Espinoza explained that a lot of the women in prison have made bad decisions.
“The women are (pulled) into the crime,” she said, “typically by following a male codefendant.
“Women are resilient,” Espinoza said women’s recidivism rates are lower than men. She said Gov. Jerry Brown has commuted the sentences of more than a dozen women and none have returned to prison.
“I believe it was because they were given the right tools,” she said.
Espinoza said CCWF has 128 rehabilitative programs that range from Prison Industry Authority jobs in optical, carpentry and vocational trades, as well as academic and face-to-face college through University of California, Merced.
“They can transform if they allow themselves to,” Espinoza said. “Everyone’s allowed an opportunity. What I’ve learned is that they are able to get in touch with themselves emotionally.”
“They have to become vulnerable,” Espinoza said about the younger inmates. “It’s easier to keep that barrier up,” but vulnerability allows them to be honest with themselves, and that’s when the process of rehabilitation begins.

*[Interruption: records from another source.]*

(* ===== verification/TwoPhase.v ===== *)
(** * Payments through the two-phase architecture

    The components of the two-phase architecture put together: clients give
    transactions to sentinels ([sentinel_2pc/controller.cpp]), which forward
    them to the coordinator ([coordinator/client.cpp] and [server.cpp]), which
    collects them in batches and executes these over the locking shards
    ([coordinator/controller.cpp]), and answers travel back.  The theorem is
    proved for any shards that honour the contract of [DistributedTx], and
    instantiated with remote shards whose calls are lost and repeated.
    Leadership can be lost at any command and between batches, a coordinator
    can stop between two calls to shards, and later leaders recover what was
    left, in several attempts if need be.  Batches are executed one after the
    other, which is what the coordinator does when it is configured with one
    thread, and compete for no input; that they must not compete is shown at
    the end. *)

From Stdlib Require Import ZArith Lia.
From Stdlib.Strings Require Import Byte.
From stdpp Require Import base tactics numbers gmap sets list.
From S2P Require Import Prelude Serialization Crypto Transaction Validation.
From S2P Require Import CacheSet UhsSpec LockingShard DistributedTx Coordinator Failover.
From S2P Require Import Sentinel Atomizer Watchtower Messages Rpc RemoteShard.
Open Scope cbdc_scope.

Module payments.
Section System.
Context {Sh : Type} `{ShardLaws Sh} `{Hasher} `{Secp256k1} `{!Secp256k1Laws}.
Import distributed_tx dtx_lemmas shard_lemmas failover.

(** The sentinels, by their keys, and what coordinators ask of attestations. *)
Variables (sentinels : list privkey_t) (keys : gset pubkey_t) (threshold : nat).
Hypothesis sentinels_accepted : Forall (sentinel_lemmas.accepted keys) sentinels.

(** A batch whose execution was cut short: its id, its transactions and the
    callbacks of their clients. *)
Record open_batch := mk_open {
  o_id : hash_t;
  o_full : list compact_tx.t;
  o_txs : gmap hash_t (nat * nat)
}.

(** A request is known by the number of the callback of its client.
    [y_ctl] is the coordinator that leads or, when its [m_is_leader] is not
    set, the one that is going to.  [y_inflight] are the calls between
    sentinels and the coordinator, [y_open] the batch left by a leader. *)
Record sys := mk {
  y_ctl : controller.t Sh;
  y_shards : list Sh;
  y_log : list sm_command;
  y_requests : gmap nat full_tx.t;
  y_inflight : list (nat * compact_tx.t);
  y_answers : list (nat * option execute_response);
  y_settled : list (nat * compact_tx.t);
  y_open : option open_batch
}.

Definition start (shards : list Sh) (batch_size : nat) (batch : distributed_tx.t Sh) : sys :=
  mk (controller.mk true true batch_size batch ∅ keys threshold) shards [] ∅ [] [] [] None.

(** A client has called [execute_transaction] of a sentinel. *)
Definition submit (y : sys) (cb : nat) (tx : full_tx.t) (ex : sentinel.execution) : sys :=
  let requests := <[ cb := tx ]> (y_requests y) in
  match ex with
  | sentinel.responded r =>
      mk (y_ctl y) (y_shards y) (y_log y) requests (y_inflight y)
        (y_answers y ++ [(cb, Some r)]) (y_settled y) (y_open y)
  | sentinel.gathered (forwarded ctx) =>
      mk (y_ctl y) (y_shards y) (y_log y) requests (y_inflight y ++ [(cb, ctx)])
        (y_answers y) (y_settled y) (y_open y)
  | sentinel.gathered remote_rejected =>
      mk (y_ctl y) (y_shards y) (y_log y) requests (y_inflight y)
        (y_answers y ++ [(cb, None)]) (y_settled y) (y_open y)
  | sentinel.gathered still_waiting =>
      mk (y_ctl y) (y_shards y) (y_log y) requests (y_inflight y) (y_answers y) (y_settled y)
        (y_open y)
  end.

(** The answers of a batch on their way through the sentinels, and the
    transactions it completed with the callbacks that asked for them. *)
Definition told (rs : gmap hash_t (nat * option bool)) : list (nat * option execute_response) :=
  (λ r, (r.2.1, sentinel.result_handler r.2.2)) <$> map_to_list rs.

Definition settled_by (full : list compact_tx.t) (txs : gmap hash_t (nat * nat))
    (res : option (list bool)) : list (nat * compact_tx.t) :=
  match res with
  | None => []
  | Some flags =>
      (λ tx, (default 0 (fst <$> txs !! compact_tx.m_id tx), tx)) <$> committed full flags
  end.

Definition all_unspent (shards : list Sh) : gset hash_t := ⋃ (shard_unspent <$> shards).

(** What a batch must satisfy when it is executed: its id is new, its
    transactions compete for inputs neither with each other nor with batches
    that are still prepared, and hashes are created once. *)
Definition uncontended (log : list sm_command) (shards : list Sh) (id : hash_t)
    (full : list compact_tx.t) : Prop :=
  coordinator_lemmas.kinds id log = [] ∧
  Forall (λ sh, shard_prepared sh id = None ∧ shard_admissible sh (sel sh full).*2) shards ∧
  fresh_history everything (all_unspent shards) (committed full (verdict shards <$> full)).

(** The coordinator that will lead next: nothing is collected for it yet. *)
Definition deposed (ctl : controller.t Sh) (batch : distributed_tx.t Sh) : controller.t Sh :=
  controller.mk false (controller.m_running ctl) (controller.m_batch_size ctl) batch ∅
    (controller.m_sentinel_public_keys ctl) (controller.m_attestation_threshold ctl).

(** [start] after a recovery that succeeded: a fresh batch. *)
Definition elected (ctl : controller.t Sh) (batch : distributed_tx.t Sh) : controller.t Sh :=
  controller.mk true (controller.m_running ctl) (controller.m_batch_size ctl) batch ∅
    (controller.m_sentinel_public_keys ctl) (controller.m_attestation_threshold ctl).

(** The transactions a recovery has completed, by what the log records. *)
Definition settled_open (open : option open_batch) (log : list sm_command)
    : list (nat * compact_tx.t) :=
  match open with
  | None => []
  | Some o => settled_by (o_full o) (o_txs o) (recorded (o_id o) log)
  end.

Inductive step (y : sys) : sys → Prop :=
| step_submit cb tx sk peers draws ex :
    y_requests y !! cb = None → sk ∈ sentinels → Forall (λ p, p ∈ sentinels) peers →
    sentinel.execute_transaction sk peers threshold tx draws = Ret ex →
    step y (submit y cb tx ex)
| step_deliver cb ctx before after ctl ok :
    y_inflight y = before ++ (cb, ctx) :: after →
    controller.execute_transaction (y_ctl y) ctx cb = (ctl, controller.returned ok) →
    step y (mk ctl (y_shards y) (y_log y) (y_requests y) (before ++ after)
      (y_answers y ++ if ok : bool then [] else [(cb, sentinel.result_handler None)])
      (y_settled y) (y_open y))
| step_lose cb ctx before after :
    y_inflight y = before ++ (cb, ctx) :: after →
    step y (mk (y_ctl y) (y_shards y) (y_log y) (y_requests y) (before ++ after)
      (y_answers y) (y_settled y) (y_open y))
  (** A batch is executed to its end, or leadership is lost on the way. *)
| step_batch leader random_hash ctl batch txs log d res rs :
    controller.swap_batch (y_ctl y) random_hash (y_shards y) = Ret (ctl, Some (batch, txs)) →
    uncontended (y_log y) (y_shards y) (m_dtx_id batch) (m_full_txs batch) →
    execute (batch_set_cbs leader (m_state batch)) (y_log y)
      (set_shards batch (y_shards y)) = Ret (log, d, res) →
    controller.responses txs res = Ret rs →
    step y (mk (if res then ctl else deposed ctl (controller.m_current_batch ctl))
      (m_shards d) log (y_requests y) (y_inflight y)
      (y_answers y ++ told rs) (y_settled y ++ settled_by (m_full_txs batch) txs res)
      (if res then None else Some (mk_open (m_dtx_id batch) (m_full_txs batch) txs)))
  (** The leader is lost between batches: nobody answers what it had collected. *)
| step_depose random_hash batch :
    y_open y = None → create random_hash (y_shards y) = Ret batch →
    step y (mk (deposed (y_ctl y) batch) (y_shards y) (y_log y) (y_requests y) (y_inflight y)
      (y_answers y) (y_settled y) None)
  (** A coordinator that stopped in the middle of a phase, or has not noticed
      that it is deposed, has asked one more shard. *)
| step_reach_lock o st i sh sh' r :
    y_open y = Some o → coordinator_sm.run coordinator_sm.empty (y_log y) = Ret st →
    coordinator_sm.m_prepare_txs st !! o_id o = Some (o_full o) →
    y_shards y !! i = Some sh → sel sh (o_full o) ≠ [] →
    lock_outputs sh (sel sh (o_full o)).*2 (o_id o) = Ret (sh', r) →
    step y (mk (y_ctl y) (<[ i := sh' ]> (y_shards y)) (y_log y) (y_requests y) (y_inflight y)
      (y_answers y) (y_settled y) (y_open y))
| step_reach_apply o st i sh sh' complete idxs ix c r :
    y_open y = Some o → coordinator_sm.run coordinator_sm.empty (y_log y) = Ret st →
    coordinator_sm.m_commit_txs st !! o_id o = Some (complete, idxs) →
    y_shards y !! i = Some sh → idxs !! i = Some ix → ix ≠ [] → select complete ix = Ret c →
    apply_outputs sh c (o_id o) = Ret (sh', r) →
    step y (mk (y_ctl y) (<[ i := sh' ]> (y_shards y)) (y_log y) (y_requests y) (y_inflight y)
      (y_answers y) (y_settled y) (y_open y))
  (** A node that has become the leader recovers, and fails or takes over. *)
| step_recovery_failed leader log shards :
    controller.m_is_leader (y_ctl y) = false →
    controller.recovery_func leader (y_log y) (y_shards y) = Ret (log, shards, false) →
    step y (mk (y_ctl y) shards log (y_requests y) (y_inflight y) (y_answers y) (y_settled y)
      (y_open y))
| step_recovered leader log shards random_hash batch :
    controller.m_is_leader (y_ctl y) = false →
    controller.recovery_func leader (y_log y) (y_shards y) = Ret (log, shards, true) →
    create random_hash shards = Ret batch →
    step y (mk (elected (y_ctl y) batch) shards log (y_requests y) (y_inflight y) (y_answers y)
      (y_settled y ++ settled_open (y_open y) log) None).

(** ** Execution of a batch *)

(** What depends on the ranges only. *)
Lemma fmap_ranges {B} (f : Sh → B) (l1 l2 : list Sh) :
  (∀ a b, in_shard_range a = in_shard_range b → f a = f b) →
  in_shard_range <$> l1 = in_shard_range <$> l2 → f <$> l1 = f <$> l2.
Proof.
  intros Hf. revert l2. induction l1 as [|a l1 IH]; intros [|b l2] E; try done.
  csimpl in *. injection E as Ea El. f_equal; auto.
Qed.

Lemma batch_ok_shards (d : distributed_tx.t Sh) shards :
  batch_ok d → in_shard_range <$> m_shards d = in_shard_range <$> shards →
  batch_ok (set_shards d shards).
Proof.
  intros [Ht Hi] E. split; cbn; [rewrite Ht|rewrite Hi];
    apply fmap_ranges; try done; intros a b Hab; by apply (f_equal (fmap _)), sel_ext.
Qed.

(** What holds of the coordinator that collects a batch, for shards with the
    given ranges. *)
Record ready_inv (ctl : controller.t Sh) (shards : list Sh) : Prop := {
  r_ctl : controller_inv ctl;
  r_running : controller.m_running ctl = true;
  r_keys : controller.m_sentinel_public_keys ctl = keys;
  r_threshold : controller.m_attestation_threshold ctl = threshold;
  r_state : m_state (controller.m_current_batch ctl) = DistributedTx.start;
  r_ranges : in_shard_range <$> m_shards (controller.m_current_batch ctl) =
    in_shard_range <$> shards;
  r_ids : NoDup (compact_tx.m_id <$> m_full_txs (controller.m_current_batch ctl))
}.

Lemma ready_inv_ranges ctl shards shards' :
  in_shard_range <$> shards = in_shard_range <$> shards' →
  ready_inv ctl shards → ready_inv ctl shards'.
Proof. intros E []. constructor; try done. congruence. Qed.

(** A coordinator with a batch that was just created. *)
Lemma fresh_ready_inv ctl shards rnd batch b :
  ready_inv ctl shards → create rnd shards = Ret batch →
  ready_inv (controller.mk b (controller.m_running ctl) (controller.m_batch_size ctl) batch ∅
    (controller.m_sentinel_public_keys ctl) (controller.m_attestation_threshold ctl)) shards.
Proof.
  intros [Hc Hr Hk Ht Hs Hrg Hid] E. destruct (create_ok _ _ _ E) as (Hb & Hf & Hsh & _ & Hst).
  constructor; cbn; rewrite ?Hf, ?Hsh; try done; [|constructor].
  constructor; cbn; rewrite ?Hf; [done|..].
  - intros ??? Hl. by rewrite lookup_empty in Hl.
  - by intros ? ?%elem_of_nil.
  - by rewrite map_size_empty.
  - rewrite map_size_empty. lia.
  - constructor.
Qed.

Lemma covers_ranges (shards shards' : list Sh) :
  in_shard_range <$> shards = in_shard_range <$> shards' →
  covers in_shard_range shards → covers in_shard_range shards'.
Proof.
  intros E Hc h. destruct (Hc h) as (i & sh & Hi & Ho & Hu).
  assert (∀ j sh', shards' !! j = Some sh' →
    ∃ sh0, shards !! j = Some sh0 ∧ in_shard_range sh0 = in_shard_range sh') as Hback.
  { intros j sh' Hj. apply (f_equal (lookup j)) in E. rewrite !list_lookup_fmap, Hj in E.
    apply fmap_Some in E as (sh0 & ? & ?). eauto. }
  apply (f_equal (lookup i)) in E as Ei. rewrite !list_lookup_fmap, Hi in Ei.
  symmetry in Ei. apply fmap_Some in Ei as (sh' & Hi' & Er). exists i, sh'.
  split; [done|]. split; [congruence|]. intros j sh'' Hj Ho'.
  destruct (Hback j sh'' Hj) as (sh0 & Hj0 & Er0). apply (Hu j sh0); congruence.
Qed.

Espinoza said if inmates are given the tools to show they can accomplish something positive, they will live up to the expectations placed on them. She also came to see how San Quentin organized its music program and to have a dialogue with the criminal justice reform organization CUT50. Espinoza said at CCWF they “strive for incentive based programs.”
Espinoza said that some 49 percent of women in prison have some form of mental health issues, but she wants them to know there is hope. She said they should have the possibility to parole and reunite with their families and strengthen bonds with their children.
Espinoza started her career with the California Department of Corrections and Rehabilitation in 1996 working as a Medical Technical Assistant at Wasco State Prison. In 1999, she became a correctional counselor I at Corcoran State Prison. In 2002, she was promoted to a CCII supervisor at SATF Corcoran, then to facility captain in 2004. Later, she became an associate warden. She worked as chief deputy warden at CCWF and has been warden there for one year.